Sunday, 7 February 2016

Lessons from Cardiff Dogs' Home

rescue dog image
I've rewritten this three times. I've told different dogs' stories, I've switched pictures and descriptions. Yet, I've struggled to encapsulate what I've really learned from volunteering. I'll try this one last time, and maybe I'll get somewhere.
September
I told myself I would go back to volunteering as soon as my bones were healed, as soon as my body would allow me to move. I told myself it was an exercise in recovery. After a harrowing few months, I was never going to be emotionally ready. I had to rip the stitches. I would never volunteer for the glory or humble brag, or just for something to do. I loved these dogs, and I wanted to make a difference, even if that difference was five minutes spent at the front of their kennel. Those five minutes can make their groundhog day a better day.
Ellie - Rehomed October 2015



Volunteering is more than dog walking, more than playing with puppies and seeing happily ever afters. Volunteering means seeing ugly things, feeling heartbreaks and disappointments in one big nasty hurricane. I can't imagine not doing this, and I can't imagine not loving every minute I can give to a dog that needs it. Silver linings are everywhere.
Tigger - Needs a home

The big lessons
Faith
When you start to see a dog show signs of breaking down, it's always difficult. It's human nature to assume the worst, and to abandon hope. You touch their paws through the bars, and you hope they see kindness. You have to learn to put faith in the dog, in the staff, in people and animals. When you see a dog come back from a dead end, it's the best kind of alchemy.
Patience
Trying to learn an animal that spends the best part of 24 hours in a metal cage is never going to be easy. Animals can be stubborn, and humans can be impatient. It takes a tremendous amount of patience and skill to work with abandoned animals, but volunteers and shelter workers do it everyday. This is how we get to see incredible things and it's what helps us believe.

Trust
A shelter animal doesn't know who you are. It doesn't know if you're going to hold it or hurt it. Trust is the greatest instrument in healing an animal, and as soon as they show it to you, you know they are fighting for something.
minnie neo mastiff
Minnie - Rehomed November 2015
Equally, you have to trust them. I went back to Cardiff Dogs' Home while I was still fragile and nervous. Minnie was the dog who helped me trust again, she would climb on my lap and nuzzle into my shoulder on anxious days. She would bounce up and nibble me softly and then run off, akin to a dog version of tag. Dogs and people alike have emerged from a world of violence and abandonment, they've walked sleepless roads and survived. Trust is a gift, and it doesn't come easy. Trust takes time.
cute rescue neo mastiff image


























January
A lesson in humility
Nessa - Rehomed January 2016

I was sat in the summer house in the garden with a dog called Nessa. This was Nessa's second stay at CDH, and she was playful and affectionate. It felt cold as I was stood by her kennel and saw people pass her by. She had a cut on her nose from rubbing against the bars. Two days later, she was adopted. You never know how quickly things can change. 

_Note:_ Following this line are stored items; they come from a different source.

Lemma credits_trans d1 d2 s1 s2 s3 : credits d1 s1 s2 -> credits d2 s2 s3 ->
  credits (fun b => d1 b + d2 b) s1 s3.
Proof.
  intros [_ B1 N1 C1 S1] [O B2 N2 C2 S2]. split; [done|..]; intros b; rewrite ?B2, ?B1, ?N2, ?C2; auto; [lia|].
  intros key. by rewrite S2.
Qed.
Lemma credits_refl s : balances_ok s -> credits (fun _ => 0) s s.
Proof. intros Hs. split; [done|..]; intros b; [lia|done..]. Qed.
Lemma credits_ext d1 d2 s s' : (forall b, d1 b = d2 b) -> credits d1 s s' -> credits d2 s s'.
Proof. intros Hd [O B N C S]. split; try done. intros b. by rewrite B, Hd. Qed.

Lemma get_account_set_balance s a v b : get_account (set_balance s a v) b =
  if decide (a = b) then with_balance v (get_account s b) else get_account s b.
Proof. unfold set_balance. rewrite get_account_set. case_decide; [by subst|done]. Qed.

Lemma credits_set_balance s a v : balances_ok s -> wf v -> credits (at_ a (to_Z v - bal s a)) s (set_balance s a v).
Proof.
  intros Hs Hv. split.
  - intros b. unfold get_balance. rewrite get_account_set_balance. case_decide; [done|apply Hs].
  - intros b. unfold bal, get_balance, at_. rewrite get_account_set_balance.
    case_decide as Hab; [subst b; cbn; lia|lia].
  - intros b. unfold get_nonce. rewrite get_account_set_balance. by case_decide.
  - intros b. unfold get_code. rewrite get_account_set_balance. by case_decide.
  - done.
Qed.
Section balances.
Context `{CryptoLib}.

Lemma add_balance_Ok s a v : balances_ok s -> wf v -> bal s a + to_Z v < B256 ->
  exists s', add_balance a v s = (s', Ok ()) /\ credits (at_ a (to_Z v)) s s'.
Proof.
  intros Hs Hv Hb. destruct (checked_add_Some _ v (Hs a) Hv Hb) as (r & Hr & Wr & Er).
  eexists. unfold add_balance. fold (get_balance s a). rewrite Hr. split; [done|].
  replace (to_Z v) with (to_Z r - bal s a) by (unfold bal; lia). by apply credits_set_balance.
Qed.
Lemma sub_balance_Ok s a v : balances_ok s -> wf v -> to_Z v <= bal s a ->
  exists s', sub_balance a v s = (s', Ok ()) /\ credits (at_ a (- to_Z v)) s s'.
Proof.
  intros Hs Hv Hb. destruct (checked_sub_Some _ v (Hs a) Hv Hb) as (r & Hr & Wr & Er).
  eexists. unfold sub_balance. fold (get_balance s a). rewrite (ltb_spec _ v (Hs a) Hv).
  fold (bal s a). case Z.ltb_spec; [lia|intros _]. unfold U256.sub. rewrite Hr. cbn [unwrap].
  split; [done|]. replace (- to_Z v) with (to_Z r - bal s a) by (unfold bal; lia).
  by apply credits_set_balance.
Qed.
Lemma add_balance_Err s a v s' e : add_balance a v s = (s', Err e) -> e = EvmStateError "Balance overflow" /\ s' = s.
Proof. unfold add_balance. destruct (U256.checked_add _ v); by intros [= <- <-]. Qed.
Lemma sub_balance_Err s a v s' e : sub_balance a v s = (s', Err e) -> s' = s.
Proof.
  unfold sub_balance. destruct (U256.ltb _ v); [by intros [= <- _]|].
  unfold U256.sub. by destruct (U256.checked_sub _ v).
Qed.
End balances.

(** ** The phases of a transaction *)
Section phases.
Context `{CL : CryptoLib} `{RL : RevmLib}.

Lemma mul_u64_exact p g : wf p -> is_u64 g -> to_Z p * g < B256 ->
  wf (U256.mul p (U256.from_u64 g)) /\ to_Z (U256.mul p (U256.from_u64 g)) = to_Z p * g.
Proof.
  intros Hp Hg Hb. destruct (mul_spec p _ Hp (wf_from_u64 g Hg)) as [Wm Em]. split; [done|].
  rewrite Em, to_Z_from_u64. apply Z.mod_small. pose proof (to_Z_range _ Hp). unfold is_u64 in Hg. nia.
Qed.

I never knew how much these dogs could change me. The times we cry over these dogs are triumphed by the time we smile over them. I used to think I knew dogs reasonably well, I was confident around them and knew the do's and don'ts. After all, I'd grown up with more than my fair share of four paws. In hindsight, I knew nothing. There's always more to learn. 
Muffin - Needs a home

One thing people always say to me when they talk to me about volunteering, is "I couldn't do it."

People are adamant that they aren't strong enough. They say they love animals, but they just couldn't deal with the sting of each string as it pulls from their heart.
cute rescue puppy image

Every weekend, I wear the same clothes and the same face. I prepare for a day where we might win some, and we might lose something to the stupidity of the human race. Every time someone abandons their dog, I'm reminded that people need educating and that we all possess the power to help.

Volunteering is not about one person and what they do for animals, it never is. I didn't just help a dog, I didn't just make a tail wag. They gave me something in return without even meaning to, they gave me something to sleep to. I learned that nothing is ever really lost. Trust can recover. Patience can become habit. Faith can breathe beneath the fractures. 

We're okay now, we are safe and sound.